Foi num dia em que pedi a meu pai que me ajudasse numa tarefa da escola e ele se lembrou de ter visto uma reportagem que me servia. Estávamos os dois lado a lado na mesa, ele folheando devagar a revista, e por um momento ficou distraído olhando as fotos de umas banhistas muito brancas, ossudas, cara larga de soldado nazista. “Tem mulheres que descendem direto da vaca”, disse de repente. Pronto, perguntei: “como eu?”. Fiquei olhando muito para ele. Não me respondeu. Vi armar-se a expressão familiar, o ligeiro arquear da sobrancelha direita, o sorriso sem que sorrisse. Então se confirmava o que já sabia: eu era feia. Ah, meu pai, meu pai era tão bonito! Jamais saberia o que é ser feia. Não podia ter mentido só dessa vez? Não, não podia, não mentia nunca. “Dói?” “Dói, mas é preciso”. Nem precisava mentir, bastava que tivesse dito “bobagem!” para mudar de assunto. Talvez quisesse dizer, mas a sobrancelha arqueou-se antes... Não é que meu pai fosse cruel. Não era. É que não gostava de mentir, e mesmo não podia: era todo expressão, tudo nele se anunciava antes que dissesse palavra: se estava feliz, bravo, triste, se assentia, se negava. Teria mentido, se pudesse. Uma vez estávamos os dois andando pelas ruas do centro e vi na vitrine um brinquedo que me deixou extasiada: “me compra isso, pai!?”. Suas sobrancelhas quase se tocaram e eu podia jurar que era dor o que sentia ali, naquele ponto da testa, enquanto se agachava e me dizia: “não posso. Eu te daria a lua, se pudesse. Não posso.” Ah, como me arrependi de ter pedido aquilo! Sabia que se vivia lá em casa sem folga e o quanto lhe doía não poder satisfazer nossos pequenos caprichos. Se era de comer o que um filho desejava, não se aquietava enquanto não lhe trouxesse. Às vezes chegava com um pacote, de surpresa, o rosto iluminado, ia distribuindo a cada qual a extravagância predileta. A minha era um potinho de cerejas ao marasquino, pequeno tesouro que ele me mostrava contra a luz, rútilos rubis. Ficava me olhando, quieto, até que se fosse o último rubi, o licor no fundo, a esquisita doçura.
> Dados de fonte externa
(** * A frame of the guest brings the window to its pixels *)

Lemma view_frame v held cur f id seq : pixels_wf cur → (∀ m, held = Some m → pixels_wf m) →
  v ≠ None → view_mirrors v held → carries held cur f →
  let v' := view_step id v (WindowFrame id seq (ef_width f) (ef_height f) (ef_full f) (ef_tiles f)) in
  v' ≠ None ∧ view_mirrors v' (Some cur).
Proof.
  intros Hwf Hheld Hv Hmir Hcar. destruct v as [[sz scr]|]; [|done]. pose proof Hcar as (Hfw & Hfh & Htiles & Hcov).
  cbn [view_step]. rewrite decide_True by done. rewrite Hfw, Hfh. case_decide as Hok; [split; [done|]|].
  2: { split; [done|]. intros m [= <-] Hp. done. }
  intros m [= <-] _. eexists. split; [done|]. split; [done|]. cbn [snd]. intros x y Hx Hy.
  assert (0 < px_width cur) as Hw by lia.
  unfold screen_after. rewrite (frame_accepted held cur f) by done.
  rewrite Forall_forall in Htiles. apply paint_all_spec.
  { intros t' Ht' Hin. apply list_elem_of_fmap in Ht' as (t & -> & Ht). cbn in *.
    destruct (Htiles t Ht) as [Hband _]. by apply band_pixel. }
  assert (∀ row, row < px_height cur → (∃ t, t ∈ ef_tiles f ∧ covers_row (tl_rect t) row) → row = y →
    ∃ t, t ∈ (λ t, (tl_rect t, band_rows (px_data cur) (px_width cur) (tl_rect t))) <$> ef_tiles f ∧ inside t.1 x y) as Hcover.
  { intros row Hrow (t & Ht & Hc) ->. eexists. split; [by apply list_elem_of_fmap_2|]. cbn.
    destruct (Htiles t Ht) as [(Hrx & Hrw & _) _]. unfold inside, covers_row in *. lia. }
  destruct (ef_full f) eqn:Hfull.
  - right. destruct Hcov as [Hrows _]. by eapply Hcover; [|apply Hrows|].
  - destruct Hcov as (m & Hm & Hmw & Hmh & Hrows).
    destruct (Hmir m Hm) as ([sz' scr'] & [= <- <-] & Hsz & Hscr); [by rewrite Hmw, Hmh|]. cbn in Hsz, Hscr.
    assert (sz = Some (mkSize (px_width cur) (px_height cur))) as Hszc by (rewrite Hsz; unfold dims; by rewrite Hmw, Hmh).
    rewrite bool_decide_eq_false_2 by (intros ?; done). cbn [orb andb].
    destruct (Hrows y Hy) as [Hsame|Hc]; [left|right; by eapply Hcover].
    rewrite Hscr by lia. f_equal. apply same_row_pixel; auto.
Qed.

End mirror.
Me daria a lua, se pudesse. Não podia. Pensava nisso, olhando-o folhear devagar a revista, quando vi pela primeira vez aquela foto. Foto de página inteira, estrela na boina, o rosto bonito e sério, o olhar duro, longe, longe. Olhar de tristeza funda. “Quem é?”, perguntei. “É Che Guevara”, ele disse. Não sei o que pensei. Quando enfim ouvi “pronto, achei, é isto”, foi como se despertasse de um longo sono sem sonhos. “Posso ficar pra mim?”, perguntei. “Claro”, ele disse.
Quantas vezes voltei a olhar aquela revista! E sempre na mesma página meu rosto incandescia e um solavanco modificava ligeiramente o eixo da Terra. Precisava ser bonito? Sim. Pois então não era Lúcifer o mais belo dos anjos? Não podia ser diferente. Acaso o diabo andasse por aí com carantonhas e fedendo a enxofre alguém o seguiria? É preciso vigiar sempre e muito, não se deixar seduzir pelo olhar dos anjos.
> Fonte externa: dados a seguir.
Lemma keeps_handles id ok s : sys_inv id ok s → keeps id ok GuestHandles s.
Proof.
  intros Hinv. unfold keeps. cbn [sys_exec ticks textured]. destruct (events s) as [|ev rest] eqn:He.
  { exists s. split_and!; [done|done|apply delays_refl]. }
  destruct (inv_rest id ok s ev rest Hinv He) as [Hev Hinv1].
  set (s1 := mkSys (guest s) (conn s) (app s) rest (next_generation s)) in *.
  pose proof (inv_core id ok s Hinv) as Hc. pose proof (inv_settled id ok s Hinv) as Hs.
  assert (handles 0 (guest s1) (Ok (guest s1))) as Hstay by (by apply handles_same; [..|apply same_refl]).
  destruct ev as [gen|gen msg|gen].
  - destruct (g_host (guest s)) as [h|] eqn:Hh.
    + cbn [on_host_event]. unfold refused. rewrite Hh. cbn [mbind outcome_bind]. case_bool_decide.
      * exists (break s1). split; [|split; [by apply inv_break|intros _ _ _; cbn; lia]].
        unfold with_guest, settle. by rewrite unlinked_conn.
      * by apply (keeps_guest id ok 0 s1) in Hstay.
    + destruct (on_connected_spec gen (guest s) Hc Hh) as (g & -> & Hcg & Hsg & Hgen & Hid & Hsh & Ht).
      cbn [mbind outcome_bind]. unfold refused. rewrite Hh. eexists. split; [done|]. split.
      * apply inv_new_guest; [done| |done|done|done| |done].
        -- apply bool_decide_eq_false. cbn. unfold gen_of. rewrite Hh. cbn. intros [Hn Hg]. congruence.
        -- intros gen'. rewrite Hgen. intros [= <-]. exact Hev.
      * apply delays_with_guest. intros _ _ _. rewrite Ht. lia.
  - cbn [on_host_event refused]. destruct (of_generation gen (guest s)); [|by apply (keeps_guest id ok 0 s1) in Hstay].
    apply (keeps_guest id ok 0 s1); [done|]. by apply on_host_msg_spec.
  - destruct (of_generation gen (guest s)) eqn:Hg; [|cbn [on_host_event refused]; rewrite Hg; by apply (keeps_guest id ok 0 s1) in Hstay].
    destruct (on_disconnected_spec gen (guest s) Hc Hg) as (g & -> & Hcg & Hsg & Hnone & Hid).
    cbn [mbind outcome_bind refused]. eexists. split; [done|]. apply of_generation_gen in Hg. split.
    + apply inv_new_guest; try done.
      * apply bool_decide_eq_false. cbn. rewrite Hg. intros [_ Heq]. destruct Hev as [_ []]. done.
      * intros gen'. unfold gen_of. by rewrite Hnone.
      * unfold gen_of. by rewrite Hnone.
    + apply delays_with_guest. intros _ _ Hlink. unfold gen_of in Hg. rewrite Hnone in Hlink.
      destruct (g_host (guest s)); [|done]. by destruct Hlink as [? ?].
Qed.

(** The host reads a message. *)
Lemma inv_receives id ok ok' s msg rest r : sys_inv id ok s → linked s = true → outbox (guest s) = msg :: rest →
  (ok' = true → ok = true ∧ view_of <$> windows r.1 !! id = view_step id (view_of <$> windows (app s) !! id) msg) →
  (∀ i w, windows r.1 !! i = Some w → host_reachable w) → Forall hello_ok r.2 →
  sys_inv id ok' (with_app r (mkSys (mkGuest (g_host (guest s)) (g_pane (guest s)) rest (waiting (guest s)))
    (conn s) (app s) (events s) (next_generation s))).
Proof.
  intros Hinv Hl Ho Hview Hreach Hmsgs. split; cbn; try apply Hinv; try done.
  - apply Forall_app_2; [apply Hinv|]. destruct (conn s); [|done]. apply Forall_fmap. by eapply Forall_impl; [exact Hmsgs|].
  - intros _ [Hok Hv]%Hview. destruct (inv_shown id ok s Hinv Hl Hok) as [Hann Hmir]. unfold shown, final in *. cbn in *.
    rewrite Ho in Hann, Hmir. cbn in Hann, Hmir. rewrite (inv_id id ok s Hinv) in *. by rewrite Hv.
  - change (linked s = false → windows r.1 = ∅ ∧ rest = []). by rewrite Hl.
Qed.

Lemma handle_msg_hello ts msg a : Forall hello_ok (handle_msg ts msg a).2.
Proof.
  destruct msg as [| i ? ? ? ? ?| | |i sq w h fl tl|i| | | |]; cbn; try done.
  - by destruct (windows a !! i).
  - destruct (windows a !! i); cbn; [|done]. destruct (_ && _); by repeat constructor.
Qed.

Lemma keeps_receives id ok t repeat s : sys_inv id ok s → keeps id ok (HostReceives t repeat) s.
Proof.
  intros Hinv. unfold keeps. cbn [sys_exec ticks textured]. destruct (outbox (guest s)) as [|msg rest] eqn:Ho.
  { exists s. split_and!; [done|done|apply delays_refl]. }
  destruct (linked s) eqn:Hl; [|exists s; split_and!; [done|done|apply delays_refl]].
  eexists. split; [done|]. split; [|unfold host_receives; destruct msg; try case_decide; intros _ _ _; cbn; lia].
  assert (∀ m, msg = m → sys_inv id (ok && bool_decide (taken id t m (app s))) (with_app (handle_msg t m (app s))
    (mkSys (mkGuest (g_host (guest s)) (g_pane (guest s)) rest (waiting (guest s))) (conn s) (app s) (events s)
      (next_generation s)))) as Hmsg.
  { intros m <-. apply (inv_receives id ok _ s msg); [done..| | |apply handle_msg_hello].
    { intros [Hok Ht%bool_decide_eq_true]%andb_true_iff. split; [done|by apply handle_msg_view]. }
    apply handle_msg_reachable, (inv_windows id ok s Hinv). }
  unfold host_receives. destruct msg; try by apply Hmsg.
  rewrite (bool_decide_eq_true_2 (taken id t _ (app s))), andb_true_r by done.
  case_decide; [|exact (inv_break id ok s Hinv)].
  eapply (inv_receives id ok ok s); [done..| |apply Hinv|]; [done|]. cbn. unfold send_key_repeat. cbn.
  case_decide; [done|]. destruct (out (app s)); by repeat constructor.
Qed.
Mas aquele nem era o olhar plácido dos anjos, olhar de iludir ... Não era. Olhar de tristeza funda ... o nariz reto, o contorno bem desenhado da boca, cabelo em desalinho ... cabelo macio ... Santo Anjo do Senhor, meu zeloso guardador, se a ti me confiou a piedade Divina, sempre me rege, me guarda, me governa e me ilumina. Amém.
Foi pensando na necessidade que tinha Lúcifer de ser belo que me ocorreu perguntar a meu pai o que de verdade significavam a foice e o martelo na bandeira da União Soviética.
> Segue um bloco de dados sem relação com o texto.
(* ===== verification/AstMatchProps.v ===== *)
(** The matcher pairs nodes one to one, keeps every pair it has made, and pairs
    nodes for a reason: they stand at the same place in equal subtrees, or they
    are of one kind and enough pairs lie in the bytes of both. A subtree that is tall enough, and alone with its content in
    both revisions, is paired with its equal. *)

From stdpp Require Import base gmap sets list strings sorting.
From Stdlib Require Import SpecFloat.
From S2P Require Import Prelude Chars AstTree AstMatch AstDice.
Local Open Scope nat_scope.

(** * Matchings that grow *)

(** Both maps say the same. *)
Definition bijective (m : Map) : Prop := ∀ a b, a_to_b m !! a = Some b ↔ b_to_a m !! b = Some a.

(** One matching extends another by pairs in [Q]. *)
Record grows (Q : nat → nat → Prop) (m m' : Map) : Prop := {
  gr_bijective : bijective m → bijective m';
  gr_keeps a b : a_to_b m !! a = Some b → a_to_b m' !! a = Some b;
  gr_keeps_b a b : b_to_a m !! b = Some a → b_to_a m' !! b = Some a;
  gr_reason a b : a_to_b m' !! a = Some b → a_to_b m !! a = Some b ∨ Q a b;
}.

#[export] Instance grows_refl Q : Reflexive (grows Q).
Proof. intros m. split; auto. Qed.

#[export] Instance grows_trans Q : Transitive (grows Q).
Proof.
  intros m1 m2 m3 [A1 A2 A3 A4] [B1 B2 B3 B4]. split; auto. intros a b [H2|?]%B4; [|by right]. by apply A4.
Qed.

Lemma grows_weaken (Q Q' : nat → nat → Prop) m m' : (∀ a b, Q a b → Q' a b) → grows Q m m' → grows Q' m m'.
Proof. intros HQ [A1 A2 A3 A4]. split; [done..|]. intros a b [?|?]%A4; auto. Qed.

Lemma foldl_grows {A} Q (f : Map → A → Map) (l : list A) m :
  (∀ m x, x ∈ l → grows Q m (f m x)) → grows Q m (foldl f m l).
Proof.
  revert m. induction l as [|x l IH]; intros m Hf; cbn; [done|]. etrans; [apply Hf; by left|].
  apply IH. intros m' y Hy. apply Hf. by right.
Qed.

Lemma is_matched_a_true m a : is_matched_a m a = true ↔ is_Some (a_to_b m !! a).
Proof. apply bool_decide_eq_true. Qed.
Lemma is_matched_b_true m b : is_matched_b m b = true ↔ is_Some (b_to_a m !! b).
Proof. apply bool_decide_eq_true. Qed.
Lemma is_matched_a_false m a : is_matched_a m a = false ↔ a_to_b m !! a = None.
Proof. unfold is_matched_a. rewrite bool_decide_eq_false. by rewrite eq_None_not_Some. Qed.
Lemma is_matched_b_false m b : is_matched_b m b = false ↔ b_to_a m !! b = None.
Proof. unfold is_matched_b. rewrite bool_decide_eq_false. by rewrite eq_None_not_Some. Qed.

Lemma add_match_grows (Q : nat → nat → Prop) m a b :
  Q a b → a_to_b m !! a = None → b_to_a m !! b = None → grows Q m (add_match m a b).
Proof.
  intros HQ Ha Hb. split; cbn.
  - unfold bijective. intros Hm a' b'. cbn. destruct (decide (a' = a)) as [->|Hna], (decide (b' = b)) as [->|Hnb].
    + by rewrite !lookup_insert_eq.
    + rewrite lookup_insert_eq, lookup_insert_ne by done. rewrite <- Hm, Ha. naive_solver.
    + rewrite lookup_insert_eq, lookup_insert_ne by done. rewrite Hm, Hb. naive_solver.
    + rewrite !lookup_insert_ne by done. apply Hm.
  - intros a' b' Ha'. rewrite lookup_insert_ne by congruence. done.
  - intros a' b' Hb'. rewrite lookup_insert_ne by congruence. done.
  - intros a' b'. destruct (decide (a' = a)) as [->|Hna].
    + rewrite lookup_insert_eq. intros [= <-]. by right.
    + rewrite lookup_insert_ne by done. by left.
Qed.
(* ===== verification/NwmState.v ===== *)
(** The state of [packages/nix-web-monitor/parser/src/lib.rs]: builds,
    activities, logs and progress of one Nix invocation, the handlers that fold
    the events of the log into it, and the deltas they emit; the activation of
    a switch ([activation.rs]), the machine-wide view ([global.rs]) and the
    compact view of a dashboard ([build_view.rs]).

    The clock is an argument of the handlers that read it.  The tables are
    finite maps; where the code iterates over a [BTreeMap], [by_key] lists the
    entries in ascending order of their keys. *)

From stdpp Require Import base gmap sets list strings sorting.
From Stdlib Require Import Ascii.
From S2P Require Import Prelude Chars JsonValue NwmEvent.

(** * Maps in order *)

Definition key_le {A} (a b : text * A) : Prop := text_le a.1 b.1.
#[export] Instance key_le_dec {A} : RelDecision (@key_le A).
Proof. intros a b. unfold key_le. apply _. Defined.
Definition id_le {A} (a b : Z * A) : Prop := (a.1 ≤ b.1)%Z.
#[export] Instance id_le_dec {A} : RelDecision (@id_le A).
Proof. intros a b. unfold id_le. apply _. Defined.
- Significam o que são: ferramentas do trabalhador: a foice, do camponês; o martelo, do operário.
- Mas por que estão na bandeira? O que eles querem dizer com isso?
- Acho que significa que são os trabalhadores que mandam na União Soviética.
- É!?
- É pra ser.
- E é verdade que lá ninguém pode ter nada?
- Não...mais ou menos... é que lá tudo é mais ou menos de todos.
-E isso não é bom?
- Se for mesmo assim...
- E em Cuba, também é assim?
- Agora é, acho.
- E ele é bom ou é mau?
- Ele, quem?
- Guevara.
- Ora... É uma pessoa como outra qualquer. Deve ter suas coisas boas e outras ruins.
E mais não disse e nem me deixou perguntar. Me fez prometer que não falasse dessas coisas com ninguém, ninguém, nem com ele mesmo. Obedeci. Desse dia em diante fiquei obcecada por dicionários e livros de história: tinha esperança que me explicassem o significado de certas palavras e o que se dava no mundo, realmente. Seria tão mais fácil se meu pai me falasse! Nada podia ser mais claro e vivo e verdadeiro do que quando ele me contava: sabia tudo o que os livros diziam e o que não diziam. Sabia histórias de amor de verdade. A de que eu mais gostava era a de Elisabeth e Robert Browning.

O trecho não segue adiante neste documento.